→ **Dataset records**
· · · · ·

Lemma pad_from_spare z h g : 0 < pad_from z h g -> Forall (fun x => pad_from z h g <= _zero_padded (hr_hi x) (hr_width x)) g.
Proof.
  revert z h. induction g as [|h' g IH]; intros z h Hz; [done|]. cbn [pad_from] in *. apply Forall_cons. split; [|by apply IH].
  match goal with |- pad_from ?z' _ _ <= _ => pose proof (pad_from_le z' h' g) end. case_match; lia.
Qed.

Lemma group_pad_spare cray g : Forall range_wf g -> Forall (spare (group_pad cray g)) g.
Proof.
  intros W. destruct (decide (group_pad cray g = 0)) as [->|Hz]; [apply Forall_forall; by left|].
  assert (Hp : 0 < group_pad cray g /\ Forall (fun x => group_pad cray g <= _zero_padded (hr_hi x) (hr_width x)) g).
  { destruct g as [|h g]; [done|]. unfold group_pad in *. destruct cray; [|done]. pose proof (zero_padded_nonneg (hr_hi h) (hr_width h)) as H0.
    pose proof (pad_from_nonneg _ h g H0). assert (0 < pad_from (_zero_padded (hr_hi h) (hr_width h)) h g) as Hpos by lia.
    split; [done|]. apply Forall_cons. split; [apply pad_from_le|by apply pad_from_spare]. }
  destruct Hp as [Hpos Hp]. apply Forall_forall. intros x Hx. rewrite Forall_forall in W, Hp. specialize (W _ Hx). specialize (Hp _ Hx).
  pose proof (rw_lo _ W). pose proof (rw_hi _ W). rewrite zero_padded_eq in Hp by lia. right. split; [lia|].
  destruct (hr_singlehost x) eqn:Es; [|done]. destruct (rw_single _ W Es) as (_ & Eh & Ew). rewrite Eh, Ew, dg_lt10 in Hp by lia. lia.
Qed.

(** ** Lists that can be read back *)

Record listable (h : hostrange) : Prop := {
  ls_wf : range_wf h;
  ls_clean : clean (hr_prefix h);
  ls_name : hr_singlehost h = true -> hr_prefix h <> [];
  ls_count : hr_hi h - hr_lo h < MAX_RANGE
}.

(** The ranges of a group with several of them have one prefix. *)
Lemma chained_uniform h g : Forall range_wf (h :: g) -> chained (h :: g) ->
  g = [] \/ Forall (fun x => hr_prefix x = hr_prefix h /\ hr_singlehost x = false) (h :: g).
Proof.
  revert h. induction g as [|h' g IH]; intros h W Hc; [by left|]. right. destruct Hc as [Hf Hc]. apply Forall_cons in W as [W W'].
  assert (Hhh : hr_prefix h' = hr_prefix h /\ hr_singlehost h = false /\ hr_singlehost h' = false).
  { unfold follows, hostrange_within_range in Hf. apply andb_true_iff in Hf as [Hf Hs]. apply Z.eqb_eq, prefix_cmp_0 in Hf as [Hf _].
    - apply negb_true_iff, orb_false_iff in Hs as [? ?]. done.
    - apply Forall_cons in W' as [W' _]. apply W'.
    - apply W. }
  destruct Hhh as (E & Es & Es'). apply Forall_cons. split; [done|].
  destruct (IH h' W' Hc) as [->|H]; [by apply Forall_singleton|]. eapply Forall_impl; [exact H|]. simpl. intros x [-> ->]. done.
Qed.

Lemma listable_group cray g : Forall listable g -> g <> [] -> chained g -> Z.of_nat (length g) <= MAX_RANGES ->
  Forall name_ok (g ≫= range_hosts) -> readable_group (shift_pad (group_pad cray g) <$> g).
Proof.
  intros Hl Hne Hc Hlen Hok. destruct g as [|h g]; [done|]. set (z := group_pad cray (h :: g)).
  assert (W : Forall range_wf (h :: g)) by (eapply Forall_impl; [exact Hl|]; by intros x []).
  pose proof (group_pad_spare cray _ W) as Hs. fold z in Hs. pose proof W as W0. apply Forall_cons in W0 as [Wh _].
  pose proof Hl as Hl0. apply Forall_cons in Hl0 as [[_ (Hu & Ho & Hcl) Hne' _] _].
  destruct (hr_singlehost h) eqn:Es.
  - assert (g = []) as ->. { destruct (chained_uniform h g W Hc) as [->|H]; [done|]. apply Forall_cons in H as [[_ ?] _]. congruence. }
    apply Forall_singleton in Hs as [Ez|[_ ?]]; [|congruence]. rewrite Ez. simpl.
    assert (Hp : hr_prefix (shift_pad 0 h) = hr_prefix h) by (apply app_nil_r). cbn [mbind list_bind] in Hok. unfold range_hosts in Hok. rewrite Es in Hok.
    apply Forall_cons in Hok as [Hok _]. apply rg_name; rewrite ?Hp; [|done|done|done|by apply Hne']. rewrite Forall_singleton in W. apply shift_pad_wf; [done|by left].
  - assert (Hu' : Forall (fun x => hr_prefix x = hr_prefix h /\ hr_singlehost x = false) (h :: g)).
    { destruct (chained_uniform h g W Hc) as [->|H]; [by apply Forall_singleton|done]. }
    assert (Hd : all_digits (if z =? 0 then [] else fmt_lu z 0)) by (case_match; [done|by apply fmt_lu_digits]).
    apply (rg_list (hr_prefix h ++ (if z =? 0 then [] else fmt_lu z 0))); [|done| |by rewrite length_fmap|].
    + rewrite Forall_app, !not_elem_of_app. split_and!; try done; [by apply unsplit_digits|by apply digits_not_in..].
    + apply Forall_fmap, Forall_forall. intros x Hx. rewrite Forall_forall in Hu', Hs, W, Hl. destruct (Hu' _ Hx) as [Ep Ex].
      split; simpl; [apply shift_pad_wf; auto|done|by rewrite Ep|by apply Hl].
    + intros _. by rewrite shift_pad_bind.
Qed.

(** The groups of a list, one after the other. *)
Lemma listable_groups cray rs : Forall listable rs -> Z.of_nat (length rs) <= MAX_RANGES -> Forall name_ok (rs ≫= range_hosts) ->
  Forall (fun g => readable_group (shift_pad (group_pad cray g) <$> g) /\ Forall range_wf g) (groups rs).
Proof.
  intros Hl Hlen Hok. assert (H : forall n l, (length l <= n)%nat -> Forall listable l -> Z.of_nat (length l) <= MAX_RANGES ->
    Forall name_ok (l ≫= range_hosts) -> Forall (fun g => readable_group (shift_pad (group_pad cray g) <$> g) /\ Forall range_wf g) (groups l));
    [|by apply (H (length rs))].
  clear. intros n. induction n as [|n IH]; intros l Hn Hl Hlen Hok; [by rewrite (nil_length_inv l) by lia|]. destruct l as [|h l]; [done|].
  destruct (groups_inv h l) as (g & l2 & E & -> & Hc & _). rewrite E in *. rewrite Forall_app in Hl. destruct Hl as [Hlg Hl2].
  rewrite bind_app, Forall_app in Hok. destruct Hok as [Hokg Hok2]. rewrite length_app in Hn, Hlen. simpl in Hn.
  apply Forall_cons. split; [|apply IH; (done || lia)]. split; [|eapply Forall_impl; [exact Hlg|]; by intros x []].
  apply listable_group; (done || lia).
Qed.

Lemma shift_pad_all cray gs : Forall (Forall range_wf) gs ->
  concat ((fun g => shift_pad (group_pad cray g) <$> g) <$> gs) ≫= range_hosts = concat gs ≫= range_hosts /\
  (group_text cray true <$> gs) = (group_text false true <$> ((fun g => shift_pad (group_pad cray g) <$> g) <$> gs)).
Proof.
  induction 1 as [|g gs W Hgs [IH1 IH2]]; [done|]. cbn [fmap list_fmap concat]. rewrite !bind_app, IH1, IH2. split.
  - f_equal. by apply shift_pad_bind; [|apply group_pad_spare].
  - f_equal. by apply group_text_shift, group_pad_spare.
Qed.

(** What the printing functions write is read back as the same hosts. *)
Lemma create_ranged_text env fuel rs : one_dim env -> Forall listable rs -> Z.of_nat (length rs) <= MAX_RANGES ->
  Forall name_ok (rs ≫= range_hosts) -> Z.of_nat (length (rs ≫= range_hosts)) <= i32_max ->
  wp (hostlist_create env fuel (ranged_text (is_cray_system env) true rs)) (fun r => exists hl rs', r = Some hl /\
    hl_rep hl rs' /\ rhosts rs' = rs ≫= range_hosts /\ (is_cray_system env = false -> Forall range_std rs -> Forall (fun x => range_std x.2) rs')).
Proof.
  intros E1 Hl Hlen Hok Hmax. pose proof (listable_groups (is_cray_system env) rs Hl Hlen Hok) as H. apply Forall_and in H as [Hr W].
  destruct (shift_pad_all (is_cray_system env) (groups rs) W) as [Eh Et]. rewrite groups_concat in Eh. unfold ranged_text. rewrite Et.
  rewrite <-Eh in Hmax |- *. eapply wp_mono; [apply (create_groups env E1 fuel); [by apply Forall_fmap|done]|].
  intros r (hl & rs' & -> & R & E & S). exists hl, rs'. split_and!; [done..|]. intros Ecray Sd. apply S; [constructor|]. rewrite Ecray.
  assert (Eg : forall gs, (fun g => shift_pad (group_pad false g) <$> g) <$> gs = (fun g => shift_pad 0 <$> g) <$> gs) by (intros gs; apply list_fmap_ext; by intros i [|h g] _).
  rewrite Eg. apply Forall_concat, Forall_fmap. pose proof (groups_concat rs) as Ec. rewrite <-Ec in Sd. apply Forall_concat in Sd.
  eapply Forall_impl; [exact Sd|]. intros g Sg. apply Forall_fmap. eapply Forall_impl; [exact Sg|]. intros h Sh. unfold range_std in *. simpl. by rewrite app_nil_r.
Qed.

· · · · ·

→ **Prompt**
Among the entries above, locate the lines containing "intros Hl Hlen" and "(** What the", and transcribe exactly those two lines and all lines between.

→ **Exercise solution**
  intros Hl Hlen Hok. assert (H : forall n l, (length l <= n)%nat -> Forall listable l -> Z.of_nat (length l) <= MAX_RANGES ->
    Forall name_ok (l ≫= range_hosts) -> Forall (fun g => readable_group (shift_pad (group_pad cray g) <$> g) /\ Forall range_wf g) (groups l));
    [|by apply (H (length rs))].
  clear. intros n. induction n as [|n IH]; intros l Hn Hl Hlen Hok; [by rewrite (nil_length_inv l) by lia|]. destruct l as [|h l]; [done|].
  destruct (groups_inv h l) as (g & l2 & E & -> & Hc & _). rewrite E in *. rewrite Forall_app in Hl. destruct Hl as [Hlg Hl2].
  rewrite bind_app, Forall_app in Hok. destruct Hok as [Hokg Hok2]. rewrite length_app in Hn, Hlen. simpl in Hn.
  apply Forall_cons. split; [|apply IH; (done || lia)]. split; [|eapply Forall_impl; [exact Hlg|]; by intros x []].
  apply listable_group; (done || lia).
Qed.

Lemma shift_pad_all cray gs : Forall (Forall range_wf) gs ->
  concat ((fun g => shift_pad (group_pad cray g) <$> g) <$> gs) ≫= range_hosts = concat gs ≫= range_hosts /\
  (group_text cray true <$> gs) = (group_text false true <$> ((fun g => shift_pad (group_pad cray g) <$> g) <$> gs)).
Proof.
  induction 1 as [|g gs W Hgs [IH1 IH2]]; [done|]. cbn [fmap list_fmap concat]. rewrite !bind_app, IH1, IH2. split.
  - f_equal. by apply shift_pad_bind; [|apply group_pad_spare].
  - f_equal. by apply group_text_shift, group_pad_spare.
Qed.

(** What the printing functions write is read back as the same hosts. *)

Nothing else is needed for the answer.